Именно подобного рода смелость свидетельства позволяет нам считаться с тем фактом, что мощь по-настоящему несуществующего нам еще предстоит испытать (когда, допустим, Сежест спустится к Орфею и скажет ему: «Что ты тут делаешь? бросай все это»). А тем временем можно умирать, не умирая, ссылаясь на кровь, пепел и перья некрофильской чащи, на анималистски-пернатый урожай, на барочный произвол индоевропейского лабиринта. Тут, естественно, встречаются множество смутных аллюзий: Минерва, Минотавр, мыслящая лиса Теда Хьюза, майя, расставляющая всюду верткую сеть, сокол татарской пустыни, сжимающий поток бессобытийности до молниеносного мига всех добытчиков наития, Тезей, деленный четырьмя зеркальными створками на четырехликую мету (а.б.п.ф. — это персонажи, или закадровые голоса, или просто знаки, обогащающие текст отсутствием функциональности, или зыбкие гермы, торчащие в различных фрагментах поэмы и окликающие друг друга через цезуры и эмфатичные пассажи).

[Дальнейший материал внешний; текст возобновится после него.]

(** ** The prompt builder *)

(** [`${x}`] on a value that may be [undefined]. *)
Definition interpolate (x : option string) : string :=
  match x with Some s => s | None => "undefined" end.

Definition dq : string := String "034"%char EmptyString.
Definition nl : string := String "010"%char EmptyString.

(** The callback of [chunk.changes.map] in [createPrompt]. *)
Definition annotate (change : Change.t) : string :=
  let lineNumber := EmptyString in
  let lineNumber :=
    if ChangeType_eqb (Change.type change) add
       || ChangeType_eqb (Change.type change) del
    then
      match Change.ln change with
      | Some n => if (n =? 0)%N then EmptyString else toString n
      | None => EmptyString
      end
    else if ChangeType_eqb (Change.type change) normal then
      match Change.ln1 change with
      | Some n => if (n =? 0)%N then EmptyString else toString n
      | None => EmptyString
      end
    else lineNumber in
  lineNumber ++ " " ++ Change.content change.

Definition diffContent (chunk : Chunk.t) : string :=
  join nl (map annotate (Chunk.changes chunk)).

(** *** [src/main.ts] *)

Module MainTs.

(** The fixed part of the instructions: the template of [createPrompt] up to
    the place where [EXTRA_INSTRUCTIONS] is spliced in. *)
Definition reviewer_policy : string :=
  "Your task is to review pull requests. Instructions:
- Do not give positive comments or compliments.
- Provide comments and suggestions ONLY if there is something to improve, otherwise "
  ++ dq
  ++ "reviews"
  ++ dq
  ++ " should be an empty array.
- Write the comment in GitHub Markdown format.
- Use the given description only for the overall context and only comment the code.
- IMPORTANT: NEVER suggest adding comments to the code.
- never comment on file formatting and linting issues
- Always propose a code solution to the issue.
- Don't check package imports.
- Don't suggest adding comments.
".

Эфирность и химеричность этих мифологем нуждаются в твердой опоре, в чем-то экстатически хмельном, либо — в сурово здешнем. Никита Левитский, будто к своей выгоде, оборачивающейся в конечном счете опытом, движется к бесплотному и возвращается вспять, стискивая свое медитативное рыскание, свою галлюцинаторную слежку с двух сторон точностью метафор и маньеристским преувеличением. Такая редукция инструментария (такое сокращение орудийного избытка до двух компонентов) наверняка предусматривает себе оправдание в гипотетичной тоске читательской восприимчивости по лакуне, по эллиптичности лучшего, по отсутствующим предметам (не хочется здесь повторять затверженные вещи, относящиеся к вопросам прикладного стиховедения: эвфонию, смахивающую на акустические заклинания, или трехсложный стих, мимикрирующий под подозрительно ритмизованную прозу, и т.д.). Вот образцы маньеризма: «долгая сталь волос увивается за водой», «седая значительность водопадных краев», «я гляжу, как сова играет с невидимым мячом, кружащимся вокруг своей оси перед ее круглым лицом», «акушерство древесных теней», «лай, плоский, как свет золотой». Вот варианты метафорической точности: «топь угадывается по следам», «мокрые черные брусья лежат зрения позади, что на них повиснет», «рядом с белыми шагами движущихся машин», «нить как церебральный пепел», «первый камень перед прикосновением». Два этих вида изобразительной фиксации скрадывают излишний пафос рефлексии (к примеру, фразы, типа «ничего, кроме воспоминания того, чего не было»), делегируя тексту несбыточность неизменного и приоритетной остановленности, — выделяют единственно прочным элементом речевого скепсиса линию исчезновения, в котором только уходящий неуязвим и защищен своей стертостью.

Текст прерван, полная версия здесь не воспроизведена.